Touring bit.bio’s offices in The Dorothy Hodgkin Building on Babraham Research Campus for the official opening in September are, from front left, Anthony Browne MP, bit.bio founder and CEO Mark Kotter, and scientist Dr Marcos Herrera Vaquero. Picture: Keith Heppell
Touring bit.bio’s offices in The Dorothy Hodgkin Building on Babraham Research Campus for the official opening in September are, from front left, Anthony Browne MP, bit.bio founder and CEO Mark Kotter, and scientist Dr Marcos Herrera Vaquero. Picture: Keith Heppell

The funding will accelerate the clinical development of the company’s opti-ox proprietary cell coding technology – a breakthrough gene engineering approach that enables unlimited batches of any human cell to be manufactured consistently at scale through direct reprogramming of stem cells.

It will also support the continued growth of the company’s ioCells product portfolio – where opti-ox is used to create human cell products that are unique because they offer consistency at scale and the cells are highly defined.

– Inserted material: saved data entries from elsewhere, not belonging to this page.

Lemma opens_moves stays never : moves stays never (gProtocolDatabaseLock s) s s'.
Proof.
  split_and!; [apply opens_goes| |].
  - intros q x y Q _ Hq HQ. destruct (opens_pinned q x y (Interface Q)) as (H1 & H2); [|done].
    split; [done|]. by exists Q.
  - intros x g i _ Hno (q & Q & (y & Hy & Hg) & HQ & Hi). apply Hno. apply opens_linked_inv in Hy.
    cbn in HQ. destruct (decide (q = p)) as [-> | Hq].
    + rewrite lookup_insert_eq in HQ. exists p, P. simplify_eq. split; [by exists y|done].
    + rewrite lookup_insert_ne in HQ by done. exists q, Q. split; [by exists y|done].
Qed.
End Opens.

Lemma wrapU_of_nat_pred n : wrapU 64 (wrapU 64 (Z.of_nat (S n)) - 1) = wrapU 64 (Z.of_nat n).
Proof. unfold wrapU. rewrite Zminus_mod_idemp_l. f_equal. lia. Qed.

(** The walks over OpenList keep its count. *)
Lemma remove_opens_ok f : forall l,
  let '(l', n, b) := remove_opens f (wrapU 64 (Z.of_nat (length l))) l in
  l' = filter (fun o => f o = false) l /\ n = wrapU 64 (Z.of_nat (length l')) /\ b = existsb f l.
Proof.
  enough (H : forall l k, let '(l', n, b) := remove_opens f (wrapU 64 (Z.of_nat (length l + k))) l in
    l' = filter (fun o => f o = false) l /\ n = wrapU 64 (Z.of_nat (length l' + k)) /\ b = existsb f l).
  { intros l. specialize (H l O). rewrite Nat.add_0_r in H. destruct (remove_opens _ _ l) as [[l' n] b].
    by rewrite Nat.add_0_r in H. }
  induction l as [|o l IH]; intros k; cbn [remove_opens]; [done|]. rewrite filter_cons. cbn [length existsb].
  destruct (f o) eqn:Ef.
  - change (S (length l) + k)%nat with (S (length l + k)). rewrite wrapU_of_nat_pred. specialize (IH k).
    destruct (remove_opens f _ l) as [[l' n] b]. rewrite decide_False by done. naive_solver.
  - replace (S (length l) + k)%nat with (length l + S k)%nat by lia. specialize (IH (S k)).
    destruct (remove_opens f _ l) as [[l' n] b]. rewrite decide_True by done. destruct IH as (-> & -> & ->).
    split_and!; [done| |done]. f_equal. cbn [length]. lia.
Qed.

Lemma open_scan_length im co at_ : forall l bd ex Status l',
  open_scan im co at_ bd ex l = ScanDone Status l' -> length l' = length l.
Proof.
  induction l as [|o l IH]; intros bd ex Status l'; cbn [open_scan]; [done|].
  destruct (_ && _); [by intros [= <- <-]|]. destruct (negb _ && _); [by intros [= <- <-]|].
  destruct (open_scan _ _ _ _ _ l) eqn:E; [|done]. intros [= <- <-]. cbn. f_equal. by eapply IH.
Qed.

Lemma open_scan_status im co at_ : forall l bd ex Status l',
  open_scan im co at_ bd ex l = ScanDone Status l' ->
  Status = EFI_SUCCESS \/ (Status = EFI_ALREADY_STARTED /\ has_attr at_ EFI_OPEN_PROTOCOL_BY_DRIVER = true).
Proof.
  induction l as [|o l IH]; intros bd ex Status l'; cbn [open_scan]; [done|].
  destruct (has_attr (Attributes o) EFI_OPEN_PROTOCOL_BY_DRIVER && _) eqn:Hd.
  { intros [= <- _]. right. split; [done|]. apply andb_prop in Hd as [Hd Hm]. apply andb_prop in Hm as [Hm _].
    apply andb_prop in Hm as [_ <-%Z.eqb_eq]. done. }
  destruct (negb _ && _); [intros [= <- _]; by left|].
  destruct (open_scan _ _ _ _ _ l) eqn:E; [|done]. intros [= <- _]. by eapply IH.
Qed.

Section Safe.
Context `{Env : HAND_ENV} (tot : bool) (stays : Z -> Prop) (never : Z -> EFI_GUID -> Z -> Prop).
Context `{!HAND_LAWS tot stays never}.
Abbreviation release := (wp_release tot stays never).

(** ** The driver loop *)

Definition no_driver (p : Z) (s : DB) : Prop :=
  exists P, interfaces s !! p = Some P /\ first_driver (OpenList P) = None.

(** Code that runs in a window without the lock. *)
Lemma wp_window {A B} (c : M DB A) (k : A -> M DB B) (Q : B -> DB -> Prop) s :
  wf s -> gProtocolDatabaseLock s = true ->
  (forall s', wf s' -> gProtocolDatabaseLock s' = false -> wp tot c (fun _ => outside stays never s') s') ->
  (forall a s', moves stays never true s s' -> wp tot (k a) Q s') ->
  wp tot (CoreReleaseProtocolLock ;;; let! a := c in CoreAcquireProtocolLock ;;; k a) Q s.
Proof.
  intros W Hlk Hc HQ. apply release; [done|done|]. intros s1 O1. destruct (O1) as ((W1 & L1 & _) & _).
  eapply wp_seq; [by apply Hc|]. cbn beta. intros a s2 O2. destruct (O2) as ((W2 & L2 & _) & _).
  apply wp_acquire; [done|]. apply HQ. eapply moves_trans; [by eapply moves_trans|].
  by apply (same_moves _ _ s2 (upd_gProtocolDatabaseLock true s2) W2).
Qed.

(** Nothing runs out of fuel if no driver is to be disconnected. *)
Definition ends (turns : nat) (p : Z) (s : DB) : Prop := tot = false \/ (turns <> O /\ no_driver p s).

Lemma disconnect_drivers_ok refused h p e i : stays p -> forall turns s,
  wf s -> gProtocolDatabaseLock s = true -> pinned p h e i s -> ends turns p s ->
  wp tot (disconnect_drivers refused turns h p)
    (fun st s' => moves stays never true s s' /\ pinned p h e i s' /\
       ((st = EFI_SUCCESS /\ no_driver p s') \/ exists st0, EFI_ERROR st0 = true /\ st = refused st0) /\
       (no_driver p s -> st = EFI_SUCCESS /\ s' = s)) s.
Proof.
  intros Hst. induction turns as [|turns IH]; intros s W Hlk Hpin Hend.
  { destruct Hend as [-> | [? _]]; done. }
  cbn [disconnect_drivers]. destruct (Hpin) as (Hl & P & HP & _). unfold interface_at. eapply wp_deref; [exact HP|].
  destruct (first_driver (OpenList P)) as [o|] eqn:Hd.
  2:{ apply wp_ret. split_and!; [by rewrite <- Hlk; apply moves_refl|done|left|done]. split; [done|by exists P]. }
  assert (Hdr : ~ no_driver p s) by (intros (P' & HP' & Hno); simplify_eq).
  assert (tot = false) as Htot by (by destruct Hend as [|[_ ?]]).
  apply wp_window; [done|done|intros s1 W1 L1; by apply disconnect_ok|]. intros st s' G.
  destruct (EFI_ERROR st) eqn:Est.
  { apply wp_ret. split_and!; [done|by eapply moves_pinned|right; by exists st|done]. }
  destruct (G) as ((W' & L' & _) & _). eapply wp_mono; [apply IH; [done|done|by eapply moves_pinned|by left]|].
  cbn. intros st' s'' (G' & Hp' & Hrest & _). split_and!; [by eapply moves_trans|done|done|done].
Qed.

(** ** Opening *)

(** Memory can run out. *)
Definition short : Prop := exists s, AllocatePool s = None.

(** The attributes that may disconnect drivers. *)
Definition exclusive (at_ : Z) : bool :=
  (at_ =? EFI_OPEN_PROTOCOL_BY_DRIVER_EXCLUSIVE) || (at_ =? EFI_OPEN_PROTOCOL_EXCLUSIVE).

Definition may_open (at_ p : Z) : Prop := exclusive at_ = false \/ (tot = false /\ stays p).

Lemma open_access_ok h p e i at_ bd ex s :
  may_open at_ p -> wf s -> gProtocolDatabaseLock s = true -> pinned p h e i s ->
  wp tot (open_access h p at_ bd ex) (fun st s' => moves stays never true s s' /\ pinned p h e i s' /\
    (at_ = EFI_OPEN_PROTOCOL_BY_HANDLE_PROTOCOL -> st = EFI_SUCCESS)) s.
Proof.
  intros Hmay W Hlk Hpin. unfold open_access. fold (exclusive at_).
  assert (Hr : moves stays never true s s /\ pinned p h e i s) by (split; [by rewrite <- Hlk; apply moves_refl|done]).
  destruct (Z.eqb_spec at_ EFI_OPEN_PROTOCOL_BY_DRIVER) as [-> | _].
  { apply wp_ret. destruct Hr. split_and!; [done|done|discriminate]. }
  assert (Hok : wp tot (Mret EFI_SUCCESS) (fun st s' => moves stays never true s s' /\ pinned p h e i s' /\
    (at_ = EFI_OPEN_PROTOCOL_BY_HANDLE_PROTOCOL -> st = EFI_SUCCESS)) s) by (apply wp_ret; by destruct Hr).
  destruct Hmay as [-> | [Ht Hst]]; [done|]. destruct (exclusive at_) eqn:Hex; [|done].
  assert (Hat : at_ <> EFI_OPEN_PROTOCOL_BY_HANDLE_PROTOCOL) by (intros ->; discriminate).
  destruct ex; [apply wp_ret; destruct Hr; naive_solver|]. destruct bd; [|done].
  eapply wp_mono; [by apply (disconnect_drivers_ok _ h p e i Hst fuel s W Hlk Hpin); left|]. cbn. naive_solver.
Qed.

(** One more open at the end of the list. *)
Lemma counted_snoc (n : nat) : wrapU 64 (wrapU 64 (Z.of_nat n) + 1) = wrapU 64 (Z.of_nat (n + 1)).
Proof. unfold wrapU. rewrite Zplus_mod_idemp_l. f_equal. lia. Qed.

Lemma open_locked_ok h p e i im co at_ s :
  may_open at_ p -> wf s -> gProtocolDatabaseLock s = true -> pinned p h e i s ->
  wp tot (open_locked h p im co at_) (fun st s' => moves stays never true s s' /\ pinned p h e i s' /\
    (at_ = EFI_OPEN_PROTOCOL_BY_HANDLE_PROTOCOL -> st = EFI_SUCCESS \/ (st = EFI_OUT_OF_RESOURCES /\ short))) s.
Proof.
  intros Hmay W Hlk Hpin. unfold open_locked. destruct (Hpin) as (Hl & P & HP & _).
  unfold interface_at. eapply wp_deref; [exact HP|].
  destruct (open_scan im co at_ false false (OpenList P)) as [st l|bd ex] eqn:Escan.
  - eapply wp_step; [by apply on_interface_ok|]. apply wp_ret. pose proof (open_scan_status _ _ _ _ _ _ _ _ Escan) as Hs.
    apply open_scan_length in Escan.
    assert (Hn : OpenListCount P = wrapU 64 (Z.of_nat (length l))) by (rewrite Escan; by apply (wf_count s W p)).
    split_and!; [rewrite <- Hlk; by apply (opens_moves s W p h e Hl P HP)|by apply (opens_pinned s p P HP)|].
    intros ->. by destruct Hs as [-> | [_ Hs]]; [left|].
  - eapply wp_seq; [by apply (open_access_ok h p e i)|]. cbn. intros st s1 (G1 & Hpin1 & Hs).
    destruct (EFI_ERROR st) eqn:Est; [apply wp_ret; split_and!; [done|done|]; intros Hat; by rewrite (Hs Hat) in Est|].
    destruct (im =? 0); [apply wp_ret; split_and!; [done|done|by left]|].
    apply wp_get. destruct (AllocatePool s1) as [o|] eqn:Ha.
    2:{ apply wp_ret. split_and!; [done|done|]. intros _. right. split; [done|]. by exists s1. }
    destruct (Hpin1) as (Hl1 & P1 & HP1 & _). destruct (G1) as ((W1 & L1 & _) & _).
    eapply wp_step; [by apply on_interface_ok|]. apply wp_ret.
    assert (Hn : wrapU 64 (OpenListCount P1 + 1) =
      wrapU 64 (Z.of_nat (length (OpenList P1 ++ [mkOpen im co at_ 1])))).
    { rewrite (wf_count s1 W1 p P1 HP1), counted_snoc, length_app. done. }
    split_and!; [|by apply (opens_pinned s1 p P1 HP1)|by left].
    eapply moves_trans; [exact G1|]. rewrite <- L1. by apply (opens_moves s1 W1 p h e Hl1 P1 HP1).
Qed.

Speaking to the Cambridge Independent, Dr Kotter said: “Essentially the financing allows us to accelerate our clinical development, which means building a pipeline of cell therapies and getting them into the clinic.

“This has really been the biggest goal for me from day one: because I see patients every week, I want to make cell therapies possible on a scale and price point so every patient everywhere can access them.

“I think they are going to be the next generation of transformational medicines and opti-ox means we can manufacture them consistently at scale, which is currently one of the big barriers. It’s going to be hard of course, as it’s a new technology, but that’s what the funding will help us do.

bit.bio screen showing cell activity. Picture: Keith Heppell
bit.bio screen showing cell activity. Picture: Keith Heppell

“In terms of the team, we continue to grow: we introduced two new VPs of translation recently, and it’s these types of hires that will help us build that pipeline out. They are both based on the West Coast in the US and that’s our second home.

“And of course, we will honour our commitment to provide the best cells for the research and drug development community.”

bit.bio has already launched two products for research and drug discovery – glutamatergic neurons and skeletal myocytes – with disease models and other cell types to follow.

“I’m thrilled that bit.bio is supported by world class investors and strategic partners,” added Dr Kotter. “The capital will enable us to accelerate our clinical and commercial scale-up and to deliver cell therapies for every patient, everywhere.”